What you have to do: Return all lines in the data where the string "Hrun" can be found.

*****

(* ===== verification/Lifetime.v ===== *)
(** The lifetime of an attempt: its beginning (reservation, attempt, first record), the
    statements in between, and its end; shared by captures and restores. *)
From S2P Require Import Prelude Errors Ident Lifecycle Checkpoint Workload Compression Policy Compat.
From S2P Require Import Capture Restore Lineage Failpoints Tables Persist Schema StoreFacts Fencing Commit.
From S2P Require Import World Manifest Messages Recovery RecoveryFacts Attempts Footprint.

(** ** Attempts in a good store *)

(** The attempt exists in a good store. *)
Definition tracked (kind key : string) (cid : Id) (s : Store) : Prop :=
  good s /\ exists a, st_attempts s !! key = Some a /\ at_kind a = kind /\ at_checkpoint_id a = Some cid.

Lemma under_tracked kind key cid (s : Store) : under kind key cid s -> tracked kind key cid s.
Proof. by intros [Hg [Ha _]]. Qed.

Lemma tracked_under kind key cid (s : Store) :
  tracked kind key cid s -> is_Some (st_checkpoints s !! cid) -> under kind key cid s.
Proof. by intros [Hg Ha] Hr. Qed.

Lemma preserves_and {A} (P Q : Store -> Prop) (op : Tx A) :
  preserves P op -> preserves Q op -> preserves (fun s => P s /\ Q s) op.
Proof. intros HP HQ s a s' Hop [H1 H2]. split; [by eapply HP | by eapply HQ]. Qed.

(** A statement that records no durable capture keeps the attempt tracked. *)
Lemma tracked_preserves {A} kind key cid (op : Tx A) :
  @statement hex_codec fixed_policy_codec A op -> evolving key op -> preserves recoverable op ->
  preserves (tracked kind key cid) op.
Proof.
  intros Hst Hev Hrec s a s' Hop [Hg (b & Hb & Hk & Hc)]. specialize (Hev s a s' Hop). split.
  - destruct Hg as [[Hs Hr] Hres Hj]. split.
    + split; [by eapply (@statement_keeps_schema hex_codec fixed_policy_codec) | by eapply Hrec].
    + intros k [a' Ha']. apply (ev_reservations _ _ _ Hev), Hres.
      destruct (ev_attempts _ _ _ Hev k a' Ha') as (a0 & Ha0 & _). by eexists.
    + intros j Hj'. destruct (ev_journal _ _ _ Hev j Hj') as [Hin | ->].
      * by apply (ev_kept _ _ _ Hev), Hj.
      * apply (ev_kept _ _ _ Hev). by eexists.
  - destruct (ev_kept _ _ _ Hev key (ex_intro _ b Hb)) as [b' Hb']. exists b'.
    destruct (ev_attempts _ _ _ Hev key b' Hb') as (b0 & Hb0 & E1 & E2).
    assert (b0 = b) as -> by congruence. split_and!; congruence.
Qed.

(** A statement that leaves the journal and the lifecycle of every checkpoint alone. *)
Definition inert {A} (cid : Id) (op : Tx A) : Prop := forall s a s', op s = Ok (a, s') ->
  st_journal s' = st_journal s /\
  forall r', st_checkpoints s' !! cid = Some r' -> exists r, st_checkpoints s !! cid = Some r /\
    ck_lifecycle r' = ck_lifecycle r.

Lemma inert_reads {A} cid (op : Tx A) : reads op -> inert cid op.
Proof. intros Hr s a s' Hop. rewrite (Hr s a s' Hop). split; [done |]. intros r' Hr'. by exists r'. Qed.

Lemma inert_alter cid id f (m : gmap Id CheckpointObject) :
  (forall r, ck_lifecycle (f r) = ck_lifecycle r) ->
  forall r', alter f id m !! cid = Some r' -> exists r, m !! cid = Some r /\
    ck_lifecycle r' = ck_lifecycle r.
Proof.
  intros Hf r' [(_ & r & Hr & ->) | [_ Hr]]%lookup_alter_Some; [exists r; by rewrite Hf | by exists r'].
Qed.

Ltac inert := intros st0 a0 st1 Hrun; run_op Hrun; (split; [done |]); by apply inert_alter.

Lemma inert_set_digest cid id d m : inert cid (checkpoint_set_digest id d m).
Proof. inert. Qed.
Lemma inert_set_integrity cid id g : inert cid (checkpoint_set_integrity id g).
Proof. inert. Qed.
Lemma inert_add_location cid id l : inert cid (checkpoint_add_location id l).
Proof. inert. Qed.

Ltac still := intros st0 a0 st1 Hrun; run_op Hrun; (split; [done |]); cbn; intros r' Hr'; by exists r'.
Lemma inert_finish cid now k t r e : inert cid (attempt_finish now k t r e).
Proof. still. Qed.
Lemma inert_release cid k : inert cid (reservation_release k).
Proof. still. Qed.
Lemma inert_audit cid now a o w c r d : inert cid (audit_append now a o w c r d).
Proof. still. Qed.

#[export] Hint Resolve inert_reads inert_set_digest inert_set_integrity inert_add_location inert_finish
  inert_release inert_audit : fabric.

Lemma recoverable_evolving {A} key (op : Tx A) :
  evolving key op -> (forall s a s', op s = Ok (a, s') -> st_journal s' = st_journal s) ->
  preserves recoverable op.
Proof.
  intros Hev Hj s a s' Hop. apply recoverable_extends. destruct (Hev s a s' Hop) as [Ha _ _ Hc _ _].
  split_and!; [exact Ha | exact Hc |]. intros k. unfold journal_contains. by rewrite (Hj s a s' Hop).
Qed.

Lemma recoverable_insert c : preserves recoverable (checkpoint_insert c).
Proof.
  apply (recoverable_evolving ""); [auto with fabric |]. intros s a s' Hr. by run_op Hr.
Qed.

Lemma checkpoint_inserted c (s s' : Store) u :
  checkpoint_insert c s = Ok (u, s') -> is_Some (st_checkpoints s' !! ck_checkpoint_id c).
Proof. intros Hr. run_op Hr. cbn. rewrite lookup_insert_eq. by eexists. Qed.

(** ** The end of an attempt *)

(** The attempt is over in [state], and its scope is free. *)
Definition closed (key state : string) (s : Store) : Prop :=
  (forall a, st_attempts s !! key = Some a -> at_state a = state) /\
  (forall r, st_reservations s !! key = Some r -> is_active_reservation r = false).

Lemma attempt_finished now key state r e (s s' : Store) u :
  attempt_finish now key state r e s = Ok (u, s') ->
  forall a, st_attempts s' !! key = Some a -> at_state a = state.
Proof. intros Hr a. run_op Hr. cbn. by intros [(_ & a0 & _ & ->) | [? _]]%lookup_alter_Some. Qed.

*****

Expected output:
Ltac inert := intros st0 a0 st1 Hrun; run_op Hrun; (split; [done |]); by apply inert_alter.
Ltac still := intros st0 a0 st1 Hrun; run_op Hrun; (split; [done |]); cbn; intros r' Hr'; by exists r'.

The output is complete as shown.